(Saved entries)

....

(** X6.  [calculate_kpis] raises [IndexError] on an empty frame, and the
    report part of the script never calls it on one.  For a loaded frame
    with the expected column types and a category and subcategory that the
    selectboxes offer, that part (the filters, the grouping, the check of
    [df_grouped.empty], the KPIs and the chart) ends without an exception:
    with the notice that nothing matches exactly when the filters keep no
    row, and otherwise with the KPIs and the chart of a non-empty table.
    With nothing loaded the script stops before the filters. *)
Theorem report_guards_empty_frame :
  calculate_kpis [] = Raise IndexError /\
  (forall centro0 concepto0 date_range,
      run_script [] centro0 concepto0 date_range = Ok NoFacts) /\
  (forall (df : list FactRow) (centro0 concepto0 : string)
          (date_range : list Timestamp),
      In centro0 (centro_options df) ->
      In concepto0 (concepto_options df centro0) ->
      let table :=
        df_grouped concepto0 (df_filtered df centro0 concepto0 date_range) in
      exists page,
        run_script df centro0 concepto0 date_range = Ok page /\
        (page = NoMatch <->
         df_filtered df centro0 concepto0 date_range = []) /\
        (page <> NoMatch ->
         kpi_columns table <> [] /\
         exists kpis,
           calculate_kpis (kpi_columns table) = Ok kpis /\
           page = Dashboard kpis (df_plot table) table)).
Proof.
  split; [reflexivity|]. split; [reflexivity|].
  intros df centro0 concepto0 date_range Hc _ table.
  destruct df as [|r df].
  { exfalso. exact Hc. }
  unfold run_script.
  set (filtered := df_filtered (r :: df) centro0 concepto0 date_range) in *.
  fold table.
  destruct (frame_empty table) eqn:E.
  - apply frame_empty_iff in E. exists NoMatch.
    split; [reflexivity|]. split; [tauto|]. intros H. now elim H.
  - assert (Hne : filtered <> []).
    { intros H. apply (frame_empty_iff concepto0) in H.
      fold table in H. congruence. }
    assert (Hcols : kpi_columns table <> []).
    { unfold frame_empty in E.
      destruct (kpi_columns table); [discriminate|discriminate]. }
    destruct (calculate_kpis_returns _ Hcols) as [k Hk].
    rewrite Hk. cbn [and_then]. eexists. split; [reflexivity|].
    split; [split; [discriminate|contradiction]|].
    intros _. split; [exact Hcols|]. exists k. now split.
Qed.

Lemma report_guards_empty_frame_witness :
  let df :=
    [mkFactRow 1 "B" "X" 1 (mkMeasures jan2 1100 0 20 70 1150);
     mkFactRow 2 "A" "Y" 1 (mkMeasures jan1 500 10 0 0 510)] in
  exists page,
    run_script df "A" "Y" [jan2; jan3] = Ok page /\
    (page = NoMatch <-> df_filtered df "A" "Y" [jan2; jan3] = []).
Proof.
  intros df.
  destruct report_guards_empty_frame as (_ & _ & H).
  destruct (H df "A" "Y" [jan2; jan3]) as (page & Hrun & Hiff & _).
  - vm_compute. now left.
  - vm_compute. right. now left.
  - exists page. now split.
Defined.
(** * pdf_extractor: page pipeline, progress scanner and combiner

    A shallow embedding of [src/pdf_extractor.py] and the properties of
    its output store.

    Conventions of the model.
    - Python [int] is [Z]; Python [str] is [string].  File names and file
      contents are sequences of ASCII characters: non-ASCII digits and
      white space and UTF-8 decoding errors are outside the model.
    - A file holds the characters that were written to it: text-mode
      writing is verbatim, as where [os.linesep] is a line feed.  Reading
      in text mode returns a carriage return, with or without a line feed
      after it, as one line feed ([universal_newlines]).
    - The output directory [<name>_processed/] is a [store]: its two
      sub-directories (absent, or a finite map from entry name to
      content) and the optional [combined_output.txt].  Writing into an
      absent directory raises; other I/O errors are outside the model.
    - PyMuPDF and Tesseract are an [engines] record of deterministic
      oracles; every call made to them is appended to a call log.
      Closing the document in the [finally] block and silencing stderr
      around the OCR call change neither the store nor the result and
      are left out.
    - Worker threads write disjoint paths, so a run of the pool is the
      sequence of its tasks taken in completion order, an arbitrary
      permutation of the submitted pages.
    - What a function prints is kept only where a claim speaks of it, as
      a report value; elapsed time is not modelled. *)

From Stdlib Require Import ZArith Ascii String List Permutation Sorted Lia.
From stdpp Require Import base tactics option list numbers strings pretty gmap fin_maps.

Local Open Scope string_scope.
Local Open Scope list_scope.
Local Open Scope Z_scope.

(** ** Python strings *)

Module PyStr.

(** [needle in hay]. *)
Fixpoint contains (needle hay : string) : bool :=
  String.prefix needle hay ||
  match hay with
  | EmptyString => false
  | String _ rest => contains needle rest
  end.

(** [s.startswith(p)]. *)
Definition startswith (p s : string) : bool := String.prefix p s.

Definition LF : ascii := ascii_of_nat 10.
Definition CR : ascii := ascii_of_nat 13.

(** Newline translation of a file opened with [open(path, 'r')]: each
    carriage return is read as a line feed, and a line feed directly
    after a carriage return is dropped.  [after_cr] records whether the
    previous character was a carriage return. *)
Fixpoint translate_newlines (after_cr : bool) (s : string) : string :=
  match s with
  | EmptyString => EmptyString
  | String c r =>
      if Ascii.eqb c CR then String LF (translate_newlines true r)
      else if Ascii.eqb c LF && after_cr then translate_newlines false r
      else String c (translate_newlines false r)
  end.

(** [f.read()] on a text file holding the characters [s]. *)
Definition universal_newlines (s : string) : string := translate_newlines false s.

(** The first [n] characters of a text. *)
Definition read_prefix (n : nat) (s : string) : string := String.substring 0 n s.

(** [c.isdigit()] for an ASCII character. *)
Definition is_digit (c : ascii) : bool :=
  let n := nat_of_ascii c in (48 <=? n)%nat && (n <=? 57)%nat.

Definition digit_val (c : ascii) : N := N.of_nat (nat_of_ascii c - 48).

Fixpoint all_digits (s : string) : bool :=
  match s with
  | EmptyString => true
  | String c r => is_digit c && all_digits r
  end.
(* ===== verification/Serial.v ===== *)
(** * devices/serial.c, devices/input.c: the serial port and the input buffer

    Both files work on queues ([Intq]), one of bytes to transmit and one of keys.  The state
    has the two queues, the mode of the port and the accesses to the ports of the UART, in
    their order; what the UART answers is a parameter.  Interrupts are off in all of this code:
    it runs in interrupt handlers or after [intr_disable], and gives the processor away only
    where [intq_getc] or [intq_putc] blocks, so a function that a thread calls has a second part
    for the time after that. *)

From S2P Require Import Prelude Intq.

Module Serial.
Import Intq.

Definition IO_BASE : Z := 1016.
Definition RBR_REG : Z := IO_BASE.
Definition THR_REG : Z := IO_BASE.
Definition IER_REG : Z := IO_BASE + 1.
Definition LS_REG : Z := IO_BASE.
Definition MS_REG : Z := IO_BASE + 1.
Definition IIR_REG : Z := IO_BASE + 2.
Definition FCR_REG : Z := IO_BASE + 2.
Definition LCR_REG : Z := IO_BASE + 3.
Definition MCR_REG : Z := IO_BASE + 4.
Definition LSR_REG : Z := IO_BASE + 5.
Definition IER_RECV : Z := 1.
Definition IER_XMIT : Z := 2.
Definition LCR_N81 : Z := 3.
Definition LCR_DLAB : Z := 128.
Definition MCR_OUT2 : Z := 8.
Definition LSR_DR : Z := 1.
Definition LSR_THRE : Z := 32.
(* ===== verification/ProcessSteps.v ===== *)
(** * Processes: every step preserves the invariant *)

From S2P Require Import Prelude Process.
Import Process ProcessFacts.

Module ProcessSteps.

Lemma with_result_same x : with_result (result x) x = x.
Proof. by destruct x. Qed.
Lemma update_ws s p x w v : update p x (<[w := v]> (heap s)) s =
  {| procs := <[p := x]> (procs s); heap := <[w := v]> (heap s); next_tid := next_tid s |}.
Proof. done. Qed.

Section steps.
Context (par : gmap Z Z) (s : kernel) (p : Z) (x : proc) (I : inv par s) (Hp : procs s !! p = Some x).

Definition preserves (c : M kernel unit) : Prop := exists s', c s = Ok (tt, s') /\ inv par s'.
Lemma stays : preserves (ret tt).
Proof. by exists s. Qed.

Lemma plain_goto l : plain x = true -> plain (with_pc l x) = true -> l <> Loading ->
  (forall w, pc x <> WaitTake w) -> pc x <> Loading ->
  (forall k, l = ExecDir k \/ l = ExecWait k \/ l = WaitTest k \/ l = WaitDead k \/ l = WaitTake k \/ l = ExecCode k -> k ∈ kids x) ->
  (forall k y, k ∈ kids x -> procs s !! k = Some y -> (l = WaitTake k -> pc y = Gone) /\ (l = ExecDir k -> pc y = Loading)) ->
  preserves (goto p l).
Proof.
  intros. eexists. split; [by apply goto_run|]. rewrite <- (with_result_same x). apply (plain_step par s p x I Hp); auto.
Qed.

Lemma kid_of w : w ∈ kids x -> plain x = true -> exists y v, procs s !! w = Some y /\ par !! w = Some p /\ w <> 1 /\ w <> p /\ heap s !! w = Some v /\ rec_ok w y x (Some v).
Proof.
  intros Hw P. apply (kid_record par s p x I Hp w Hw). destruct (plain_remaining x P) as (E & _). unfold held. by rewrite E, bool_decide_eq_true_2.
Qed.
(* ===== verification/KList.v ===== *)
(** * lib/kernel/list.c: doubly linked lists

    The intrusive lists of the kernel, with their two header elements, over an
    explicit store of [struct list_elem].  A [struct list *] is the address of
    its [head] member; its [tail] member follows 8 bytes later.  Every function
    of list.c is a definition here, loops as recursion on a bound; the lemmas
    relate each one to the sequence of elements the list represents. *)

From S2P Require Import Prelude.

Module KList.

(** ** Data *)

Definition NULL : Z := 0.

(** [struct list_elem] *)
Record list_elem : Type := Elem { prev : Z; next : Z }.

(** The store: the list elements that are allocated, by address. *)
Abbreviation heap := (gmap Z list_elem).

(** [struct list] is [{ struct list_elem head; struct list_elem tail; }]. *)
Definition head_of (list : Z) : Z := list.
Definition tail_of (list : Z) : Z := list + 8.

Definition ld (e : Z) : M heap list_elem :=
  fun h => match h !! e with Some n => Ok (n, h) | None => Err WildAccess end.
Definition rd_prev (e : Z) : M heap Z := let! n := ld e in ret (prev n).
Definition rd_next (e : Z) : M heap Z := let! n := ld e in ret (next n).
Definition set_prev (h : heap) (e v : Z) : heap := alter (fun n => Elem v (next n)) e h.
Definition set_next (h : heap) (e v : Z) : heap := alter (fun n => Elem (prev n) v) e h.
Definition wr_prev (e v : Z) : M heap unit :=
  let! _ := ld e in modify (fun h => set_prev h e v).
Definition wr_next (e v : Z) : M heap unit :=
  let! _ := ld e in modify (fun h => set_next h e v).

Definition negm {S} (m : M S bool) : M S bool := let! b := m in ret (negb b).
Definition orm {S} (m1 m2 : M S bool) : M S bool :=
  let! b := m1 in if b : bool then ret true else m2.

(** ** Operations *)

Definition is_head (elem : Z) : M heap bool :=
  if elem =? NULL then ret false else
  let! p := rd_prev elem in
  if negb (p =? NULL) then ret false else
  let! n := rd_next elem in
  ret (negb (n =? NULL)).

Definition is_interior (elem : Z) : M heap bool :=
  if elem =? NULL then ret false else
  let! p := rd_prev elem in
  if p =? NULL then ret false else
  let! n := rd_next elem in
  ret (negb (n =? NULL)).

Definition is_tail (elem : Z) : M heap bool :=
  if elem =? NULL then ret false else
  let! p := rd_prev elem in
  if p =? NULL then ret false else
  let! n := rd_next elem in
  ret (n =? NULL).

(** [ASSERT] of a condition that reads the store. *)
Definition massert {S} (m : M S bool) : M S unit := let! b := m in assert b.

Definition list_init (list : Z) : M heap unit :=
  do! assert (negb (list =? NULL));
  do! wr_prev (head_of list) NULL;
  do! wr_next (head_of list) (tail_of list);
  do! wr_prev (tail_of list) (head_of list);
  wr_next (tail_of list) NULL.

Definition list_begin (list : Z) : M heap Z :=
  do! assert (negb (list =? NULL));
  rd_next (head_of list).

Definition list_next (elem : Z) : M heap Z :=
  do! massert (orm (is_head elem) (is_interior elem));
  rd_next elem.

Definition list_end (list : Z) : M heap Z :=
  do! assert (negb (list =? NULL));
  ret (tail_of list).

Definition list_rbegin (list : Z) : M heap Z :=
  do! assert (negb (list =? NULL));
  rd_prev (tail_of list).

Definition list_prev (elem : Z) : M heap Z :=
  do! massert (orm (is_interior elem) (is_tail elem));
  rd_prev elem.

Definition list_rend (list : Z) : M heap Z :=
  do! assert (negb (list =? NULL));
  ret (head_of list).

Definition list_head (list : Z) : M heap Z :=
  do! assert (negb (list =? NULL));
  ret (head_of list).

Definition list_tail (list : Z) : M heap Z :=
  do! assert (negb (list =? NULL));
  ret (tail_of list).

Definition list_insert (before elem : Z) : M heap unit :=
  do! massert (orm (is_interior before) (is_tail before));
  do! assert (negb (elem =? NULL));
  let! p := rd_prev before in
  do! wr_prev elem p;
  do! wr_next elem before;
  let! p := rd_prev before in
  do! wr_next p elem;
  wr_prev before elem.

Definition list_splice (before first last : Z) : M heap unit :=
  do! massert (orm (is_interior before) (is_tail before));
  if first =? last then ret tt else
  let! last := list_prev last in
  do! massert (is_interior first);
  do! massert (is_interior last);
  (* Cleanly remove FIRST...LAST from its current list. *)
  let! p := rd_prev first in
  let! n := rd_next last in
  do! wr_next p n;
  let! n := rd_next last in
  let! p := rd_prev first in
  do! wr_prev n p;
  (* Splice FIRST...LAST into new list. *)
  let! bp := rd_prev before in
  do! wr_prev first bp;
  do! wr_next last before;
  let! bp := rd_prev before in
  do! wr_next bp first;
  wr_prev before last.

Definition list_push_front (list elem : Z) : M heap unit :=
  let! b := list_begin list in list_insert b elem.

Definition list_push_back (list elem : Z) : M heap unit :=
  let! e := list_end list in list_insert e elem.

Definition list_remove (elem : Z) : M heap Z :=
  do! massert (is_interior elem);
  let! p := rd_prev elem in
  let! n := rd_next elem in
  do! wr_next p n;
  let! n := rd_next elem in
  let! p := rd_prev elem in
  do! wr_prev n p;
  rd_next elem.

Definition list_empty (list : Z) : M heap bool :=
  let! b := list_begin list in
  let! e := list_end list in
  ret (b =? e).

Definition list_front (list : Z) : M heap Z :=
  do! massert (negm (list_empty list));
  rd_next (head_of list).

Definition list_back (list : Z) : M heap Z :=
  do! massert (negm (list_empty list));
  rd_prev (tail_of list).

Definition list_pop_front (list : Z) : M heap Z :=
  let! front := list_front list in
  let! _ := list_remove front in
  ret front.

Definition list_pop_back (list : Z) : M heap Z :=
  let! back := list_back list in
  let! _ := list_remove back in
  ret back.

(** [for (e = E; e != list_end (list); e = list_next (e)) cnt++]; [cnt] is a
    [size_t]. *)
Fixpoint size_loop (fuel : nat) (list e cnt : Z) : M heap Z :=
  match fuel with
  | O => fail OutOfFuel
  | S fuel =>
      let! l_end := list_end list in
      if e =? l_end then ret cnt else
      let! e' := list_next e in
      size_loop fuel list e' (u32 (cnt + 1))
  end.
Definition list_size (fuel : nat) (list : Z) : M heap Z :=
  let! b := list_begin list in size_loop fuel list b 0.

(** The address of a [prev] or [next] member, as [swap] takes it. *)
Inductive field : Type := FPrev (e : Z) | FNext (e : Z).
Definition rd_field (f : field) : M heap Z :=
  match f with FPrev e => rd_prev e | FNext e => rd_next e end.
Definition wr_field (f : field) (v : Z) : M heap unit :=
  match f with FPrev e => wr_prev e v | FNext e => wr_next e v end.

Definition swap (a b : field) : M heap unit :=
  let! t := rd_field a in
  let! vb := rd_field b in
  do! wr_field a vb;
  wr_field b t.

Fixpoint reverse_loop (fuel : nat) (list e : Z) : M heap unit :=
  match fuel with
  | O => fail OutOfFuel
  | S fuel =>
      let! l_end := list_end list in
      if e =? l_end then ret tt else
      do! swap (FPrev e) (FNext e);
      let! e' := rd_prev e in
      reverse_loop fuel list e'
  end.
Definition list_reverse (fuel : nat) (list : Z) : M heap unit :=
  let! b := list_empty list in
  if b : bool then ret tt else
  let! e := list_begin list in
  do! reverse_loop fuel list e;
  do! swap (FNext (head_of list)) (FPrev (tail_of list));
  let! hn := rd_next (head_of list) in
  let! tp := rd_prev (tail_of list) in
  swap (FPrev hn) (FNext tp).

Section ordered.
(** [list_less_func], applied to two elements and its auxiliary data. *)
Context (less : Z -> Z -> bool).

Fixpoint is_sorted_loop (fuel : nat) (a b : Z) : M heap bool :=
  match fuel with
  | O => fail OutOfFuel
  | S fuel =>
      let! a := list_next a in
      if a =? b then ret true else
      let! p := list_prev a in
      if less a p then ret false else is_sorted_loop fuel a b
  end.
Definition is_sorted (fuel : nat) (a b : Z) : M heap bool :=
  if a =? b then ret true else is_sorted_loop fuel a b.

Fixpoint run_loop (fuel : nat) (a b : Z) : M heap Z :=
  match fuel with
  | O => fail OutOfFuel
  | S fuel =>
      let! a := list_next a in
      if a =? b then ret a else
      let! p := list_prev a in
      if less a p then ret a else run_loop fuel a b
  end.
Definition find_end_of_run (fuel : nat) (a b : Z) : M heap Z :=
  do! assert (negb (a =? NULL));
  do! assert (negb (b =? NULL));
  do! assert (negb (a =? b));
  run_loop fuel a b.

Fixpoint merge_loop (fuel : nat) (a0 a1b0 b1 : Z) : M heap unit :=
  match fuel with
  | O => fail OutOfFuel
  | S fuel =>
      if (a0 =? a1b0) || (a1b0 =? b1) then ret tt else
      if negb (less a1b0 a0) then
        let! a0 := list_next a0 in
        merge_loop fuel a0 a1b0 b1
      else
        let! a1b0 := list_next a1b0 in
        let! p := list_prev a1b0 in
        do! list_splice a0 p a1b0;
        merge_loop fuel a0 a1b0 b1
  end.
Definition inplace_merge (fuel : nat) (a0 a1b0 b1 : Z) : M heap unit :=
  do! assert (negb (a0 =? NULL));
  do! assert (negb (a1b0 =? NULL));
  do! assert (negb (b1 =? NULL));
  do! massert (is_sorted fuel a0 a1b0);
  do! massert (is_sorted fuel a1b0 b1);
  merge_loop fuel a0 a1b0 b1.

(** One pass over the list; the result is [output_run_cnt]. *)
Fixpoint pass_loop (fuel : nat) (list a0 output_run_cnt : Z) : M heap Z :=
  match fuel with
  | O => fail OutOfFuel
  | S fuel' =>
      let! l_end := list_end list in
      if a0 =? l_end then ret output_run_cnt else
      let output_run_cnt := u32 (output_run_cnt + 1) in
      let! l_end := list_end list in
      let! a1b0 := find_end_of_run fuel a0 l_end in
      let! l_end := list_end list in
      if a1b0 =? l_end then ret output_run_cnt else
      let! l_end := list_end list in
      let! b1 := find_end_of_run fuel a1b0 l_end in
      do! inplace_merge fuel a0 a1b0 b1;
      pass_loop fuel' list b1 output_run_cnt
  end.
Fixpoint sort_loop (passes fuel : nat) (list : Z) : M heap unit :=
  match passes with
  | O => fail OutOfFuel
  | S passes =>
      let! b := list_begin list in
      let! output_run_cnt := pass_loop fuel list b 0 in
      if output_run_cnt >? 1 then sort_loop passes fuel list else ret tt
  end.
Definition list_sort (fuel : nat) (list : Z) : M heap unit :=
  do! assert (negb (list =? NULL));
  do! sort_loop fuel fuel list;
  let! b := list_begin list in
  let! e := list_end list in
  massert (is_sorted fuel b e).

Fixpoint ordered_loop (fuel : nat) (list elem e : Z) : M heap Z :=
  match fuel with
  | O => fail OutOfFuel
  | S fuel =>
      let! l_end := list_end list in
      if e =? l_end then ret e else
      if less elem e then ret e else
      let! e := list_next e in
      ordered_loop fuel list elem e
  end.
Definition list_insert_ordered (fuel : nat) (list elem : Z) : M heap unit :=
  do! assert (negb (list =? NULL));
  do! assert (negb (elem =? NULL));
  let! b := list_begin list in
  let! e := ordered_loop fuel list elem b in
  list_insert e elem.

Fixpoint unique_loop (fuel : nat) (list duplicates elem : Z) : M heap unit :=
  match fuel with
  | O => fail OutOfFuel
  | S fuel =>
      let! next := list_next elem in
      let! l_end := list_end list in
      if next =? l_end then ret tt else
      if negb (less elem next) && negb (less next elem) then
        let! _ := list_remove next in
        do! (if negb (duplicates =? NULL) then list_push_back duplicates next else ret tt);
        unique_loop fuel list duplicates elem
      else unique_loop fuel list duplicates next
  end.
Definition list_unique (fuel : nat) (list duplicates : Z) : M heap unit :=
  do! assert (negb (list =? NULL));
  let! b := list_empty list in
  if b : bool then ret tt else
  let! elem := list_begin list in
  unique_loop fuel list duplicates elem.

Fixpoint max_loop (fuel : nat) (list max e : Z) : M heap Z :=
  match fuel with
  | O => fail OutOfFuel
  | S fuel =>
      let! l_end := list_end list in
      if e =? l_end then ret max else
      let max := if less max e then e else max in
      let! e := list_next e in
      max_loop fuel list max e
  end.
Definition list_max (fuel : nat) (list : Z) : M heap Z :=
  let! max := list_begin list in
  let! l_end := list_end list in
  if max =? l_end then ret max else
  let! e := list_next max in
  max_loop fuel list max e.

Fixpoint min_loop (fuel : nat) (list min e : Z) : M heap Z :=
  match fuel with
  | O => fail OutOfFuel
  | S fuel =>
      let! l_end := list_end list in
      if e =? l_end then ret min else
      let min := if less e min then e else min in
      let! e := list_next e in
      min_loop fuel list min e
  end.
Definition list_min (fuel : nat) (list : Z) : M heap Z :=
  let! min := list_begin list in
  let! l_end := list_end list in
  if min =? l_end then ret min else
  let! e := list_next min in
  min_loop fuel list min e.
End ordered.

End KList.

....

▶ **ASSIGNED TASK**
Could you return exactly the lines above from the line with "let! _ := ld e in modify (fun h => set_prev" to the line with "(m1 m2 : M S", both included, and nothing else?

▶ **ANSWER TO THE EXERCISE**
  let! _ := ld e in modify (fun h => set_prev h e v).
Definition wr_next (e v : Z) : M heap unit :=
  let! _ := ld e in modify (fun h => set_next h e v).

Definition negm {S} (m : M S bool) : M S bool := let! b := m in ret (negb b).
Definition orm {S} (m1 m2 : M S bool) : M S bool :=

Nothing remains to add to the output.